Austin’s transit agency board approved spending $27.2 million - nearly $22 million of which would come from a federal grant - on 40 new rapid transit buses for two new routes, according to The Austin American-Statesman.
One line would run from North Lamar Boulevard through downtown to South Congress Avenue (21 miles), while the other rapid line would run from Burnet Road through downtown to South Lamar Boulevard (16 miles). Both lines could be open to the public by 2013, notes the story:
Capital Metro’s “bus rapid transit” program, delayed for years by lack of funding and the transit agency’s focus on commuter rail, may become reality by 2013.
The agency board on Wednesday approved spending $27.2 million — nearly $22 million of which would come from a federal grant — on 40 new buses for two new routes.
The total project would cost $47.6 million and is contingent on the Federal Transit Administration covering 80 percent , which Todd Hemingson, the agency’s vice president of strategic planning and development, called “highly likely.”
The 60-foot and 40-foot rapid transit buses would stop less frequently than local service buses and would include technology to extend green lights or change red lights to green as buses approach intersections.
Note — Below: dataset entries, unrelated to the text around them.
(** The configuration, up to the multiplier, and the queue bound do not change over an execution. *)
Lemma exec_const c w :
  let f := w_flow w in let f' := w_flow (exec c w) in
  (exists m, cfg f' = cfg f <| RTTMultiplier := m |>) /\ missingCounterMax f' = missingCounterMax f.
Proof.
  cbv zeta. assert (Hcf : forall f', same_conf (w_flow w) f' ->
    (exists m, cfg f' = cfg (w_flow w) <| RTTMultiplier := m |>) /\ missingCounterMax f' = missingCounterMax (w_flow w)).
  { intros f' [_ E1 _ _ E2 _ _]. rewrite E1, E2. split; [|done]. exists (RTTMultiplier (cfg (w_flow w))). by destruct (cfg (w_flow w)). }
  assert (Hsame : forall f', cfg f' = cfg (w_flow w) -> missingCounterMax f' = missingCounterMax (w_flow w) ->
    (exists m, cfg f' = cfg (w_flow w) <| RTTMultiplier := m |>) /\ missingCounterMax f' = missingCounterMax (w_flow w)).
  { intros f' E1 E2. rewrite E1, E2. split; [|done]. exists (RTTMultiplier (cfg (w_flow w))). by destruct (cfg (w_flow w)). }
  destruct c; cbn [exec w_flow].
  - apply Hcf, Feed_conf.
  - apply Hcf, FeedFeedback_conf.
  - unfold PushApp, PushAppFrag, pushApp. destruct (role _); [apply Hcf, pushAppBlock_conf|by apply Hsame].
  - unfold PushAppFrag, pushApp. destruct (role _); [apply Hcf, pushAppBlock_conf|by apply Hsame].
  - unfold PushAppBlock. destruct (role _); [apply Hcf, pushAppBlock_conf|by apply Hsame].
  - unfold HandleTimer. destruct (role _); [apply Hcf, senderHandleTimer_conf|].
    destruct (id =? TimerPlayout); [apply Hcf; etrans; [|apply deliverDue_conf]; by split|].
    destruct (id =? TimerNack); [apply Hcf; etrans; [|apply scheduleNack_conf]; etrans; [|apply processNacks_conf]; by split|].
    destruct (_ =? _); [|by apply Hsame]. unfold receiver_echo. destruct (started _); [|by apply Hsame].
    unfold autoScaleBuffer. destruct (negb _); [by apply Hsame|]. cbv zeta.
    destruct (_ <=? 0); [by apply Hsame|]. destruct (_ =? _); [by apply Hsame|]. destruct (_ <=? 0); by apply Hsame.
  - apply Hcf, Tick_conf.
  - split; [by eexists|done].
  - unfold SetSenderMaxBuffer. destruct (negb _); [by apply Hsame|]. destruct (_ <? _); [by apply Hsame|].
    destruct (_ =? _); by apply Hsame.
  - unfold PollOutput. destruct (fifo_pop _ _). by apply Hsame.
  - unfold PollEvent. destruct (fifo_pop _ _). by apply Hsame.
Qed.

Lemma run_const cs w :
  let f := w_flow w in let f' := w_flow (run cs w) in
  (exists m, cfg f' = cfg f <| RTTMultiplier := m |>) /\ missingCounterMax f' = missingCounterMax f.
Proof.
  cbv zeta. revert w. induction cs as [|c cs IH]; intros w.
  { change (run [] w) with w. split; [|done]. exists (RTTMultiplier (cfg (w_flow w))). by destruct (cfg (w_flow w)). }
  cbn [run foldl]. fold (run cs (exec c w)). destruct (IH (exec c w)) as [[m E1] E2].
  destruct (exec_const c w) as [[m' E3] E4]. rewrite E1, E2, E3, E4. split; [exists m; reflexivity|reflexivity].
Qed.

(** ** The recovery buffer *)

Lemma same_conf_buffer f f' : same_conf f f' -> buffer_inv f -> buffer_inv f'.
Proof. intros [? E1 E2 E3 ? ? E4] []. split; rewrite ?E1, ?E2, ?E3, ?E4; done. Qed.

Lemma desiredBuffer_window f :
  RecoveryBufferMin (cfg f) <= RecoveryBufferMax (cfg f) ->
  RecoveryBufferMin (cfg f) <= senderMaxBuffer (receiver f) ->
  RecoveryBufferMin (cfg f) <= desiredBuffer f <= RecoveryBufferMax (cfg f) /\ desiredBuffer f <= senderMaxBuffer (receiver f).
Proof.
  intros Hw Hs. unfold desiredBuffer. cbv zeta. set (d := if (_ <? recoveryBuffer f) && _ then _ else _). clearbody d.
  set (e := if d <? _ then _ else _).
  assert (RecoveryBufferMin (cfg f) <= e <= RecoveryBufferMax (cfg f)) by (subst e; case_cmp; lia).
  clearbody e. case_cmp; lia.
Qed.

Lemma autoScaleBuffer_buffer f : buffer_inv f -> buffer_inv (autoScaleBuffer f).
Proof.
  intros Hb. unfold autoScaleBuffer. destruct (negb _); [done|]. cbv zeta. set (g := on_receiver _ f).
  assert (Hg : buffer_inv g) by (by apply (same_conf_buffer f); [split|]). clearbody g.
  destruct (_ <=? 0); [done|]. destruct (_ =? _); [done|].
  destruct (Z.leb_spec (senderMaxBuffer (receiver g)) 0); [done|].
  destruct Hg as [H1 H2 H3]. destruct (desiredBuffer_window g) as [? ?]; [lia|lia|].
  split; [done|done|]. right. destruct H3 as [?|H3]; [lia|exact H3].
Qed.

Lemma SetSenderMaxBuffer_buffer b f : buffer_inv f -> buffer_inv (SetSenderMaxBuffer b f).
Proof.
  intros []. unfold SetSenderMaxBuffer. destruct (negb _); [done|].
  destruct (Z.ltb_spec b (RecoveryBufferMin (cfg f))); [split; [done..|by left]|].
  cbv zeta. destruct (_ =? 0); (split; [done..|by right]).
Qed.

Lemma exec_buffer c w : buffer_inv (w_flow w) -> buffer_inv (w_flow (exec c w)).
Proof.
  intros Hb. assert (Hcf : forall f', same_conf (w_flow w) f' -> buffer_inv f') by (intros f' Hf'; by eapply same_conf_buffer).
  destruct c; cbn [exec w_flow].
  - apply Hcf, Feed_conf.
  - apply Hcf, FeedFeedback_conf.
  - unfold PushApp, PushAppFrag, pushApp. destruct (role _); [apply Hcf, pushAppBlock_conf|done].
  - unfold PushAppFrag, pushApp. destruct (role _); [apply Hcf, pushAppBlock_conf|done].
  - unfold PushAppBlock. destruct (role _); [apply Hcf, pushAppBlock_conf|done].
  - unfold HandleTimer. destruct (role _); [apply Hcf, senderHandleTimer_conf|].
    destruct (id =? TimerPlayout); [apply Hcf; etrans; [|apply deliverDue_conf]; by split|].
    destruct (id =? TimerNack); [apply Hcf; etrans; [|apply scheduleNack_conf]; etrans; [|apply processNacks_conf]; by split|].
    destruct (_ =? _); [|done]. unfold receiver_echo. destruct (started _); [|done]. apply autoScaleBuffer_buffer, Hcf. by split.
  - apply Hcf, Tick_conf.
  - destruct Hb. by split.
  - by apply SetSenderMaxBuffer_buffer.
  - unfold PollOutput. destruct (fifo_pop _ _). apply Hcf. by split.
  - unfold PollEvent. destruct (fifo_pop _ _). apply Hcf. by split.
Qed.

Lemma run_buffer cs w : buffer_inv (w_flow w) -> buffer_inv (w_flow (run cs w)).
Proof.
  revert w. induction cs as [|c cs IH]; intros w Hb; [done|]. cbn [run foldl]. by apply IH, exec_buffer.
Qed.

Lemma New_buffer ro c : 0 <= RecoveryBufferMin c <= RecoveryBufferMax c -> RecoveryBufferMax c < 2 ^ 62 -> buffer_inv (New ro c).
Proof.
  intros Hw Hm.
  assert (Hb : RecoveryBufferMin c <= RecoveryBuffer c <= RecoveryBufferMax c).
  { unfold RecoveryBuffer. rewrite (i64_id (RecoveryBufferMax c - RecoveryBufferMin c)) by (unfold in_i64; lia).
    rewrite Z.quot_div_nonneg by lia. pose proof (Z.div_mod (RecoveryBufferMax c - RecoveryBufferMin c) 2 ltac:(lia)).
    pose proof (Z.mod_pos_bound (RecoveryBufferMax c - RecoveryBufferMin c) 2 ltac:(lia)).
    rewrite i64_id by (unfold in_i64; lia). lia. }
  destruct (new_receiver_fields (ringCapacity c) c) as (_ & _ & _ & _ & _ & _ & _ & _ & E).
  unfold New. destruct ro; (split; [done|done|left]); [done|exact E].
Qed.

(** ** Properties *)

(** C4: The invariant holds of every flow a host can reach: from [New] with a validated configuration, after any
    sequence of calls with any arguments, on either role. *)
Theorem flow_invariant ro c cs :
  config_ok c -> Forall call_typed cs ->
  exists k, ringCapacity c = 2 ^ k /\ flow_inv k (w_flow (run cs (new_world ro c))).
Proof.
  intros Hc Hcs. destruct (New_inv ro c Hc) as (k & _ & E & Hi). exists k. split; [done|]. by apply run_inv.
Qed.

(** The auto-scaled recovery buffer never leaves its configured window, whatever the losses, the RTT samples, the
    negotiated sender maximum or the multiplier, and the 110% age bound is always that of the current buffer. *)
Theorem buffer_stays_in_window ro c cs :
  0 <= RecoveryBufferMin c <= RecoveryBufferMax c -> RecoveryBufferMax c < 2 ^ 62 ->
  let f := w_flow (run cs (new_world ro c)) in
  buffer_inv f /\ RecoveryBufferMin c <= CurrentRecoveryBuffer f <= RecoveryBufferMax c /\
  recoveryBuffer110 f = mul110 (CurrentRecoveryBuffer f).
Proof.
  intros Hw Hm. cbv zeta. pose proof (run_buffer cs (new_world ro c) (New_buffer ro c Hw Hm)) as Hb.
  split; [exact Hb|]. destruct Hb as [H1 H2 _].
  destruct (run_const cs (new_world ro c)) as [[m E1] _]. cbn [new_world w_flow] in *.
  rewrite E1 in H1. by destruct ro.
Qed.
They would run at shorter intervals than most other Capital Metro buses: 10 minutes apart during morning and evening commute times and at 15-minute intervals at other times.
The buses would arrive by 2012 , and the lines would open after completion of 70 stations that would be located every mile or so, on both sides of the street.
The stations would be “enhanced bus stops,” Hemingson said, with special architectural features and digital signs showing when the next bus would arrive.
One line would run from North Lamar Boulevard through downtown to South Congress Avenue, for a total of 21 miles. The other rapid line, a total of 16 miles , would run from Burnet Road, through downtown to South Lamar Boulevard.
The North Lamar/South Congress line would replace current route No. 101 , which has fewer stops than the No. 1 route along the same line, officials said. The Burnet/South Lamar corridor has only local buses with stops every few blocks.
Hemingson said the North Lamar/South Congress corridor currently has about 16,000 boardings a day, Capital Metro’s most productive service. The North Burnet/South Lamar corridor has about 4,500 boardings a day.
Under the contract with Nova Bus , the agency would pay $663,000 each for 22 60-foot buses , each with 62 seats, and $456,000 each for 18 40-foot buses, for a total cost of about $22.8 million . The remaining $4.4 million would be for a store of spare parts for the buses, including entire engines, maintenance director Carl Woodby said.
The cost of those 60-foot “articulated” buses (with an accordion-like middle section to make turns easier) is well below the estimated $1.1 million each for 60-footers with diesel-electric hybrid engines brought before the board four years ago. That figure essentially brought the project to a standstill at the time, and the agency began pursuing federal funding in earnest.
Woodby said the Nova Bus buses, aside from having regular diesel engines, are similar to the vehicles discussed in 2006 . However, he said, there are more companies producing them now, including more U.S.-based manufacturers, and that competition helped drive the prices down. Four companies bid for the contract awarded Wednesday.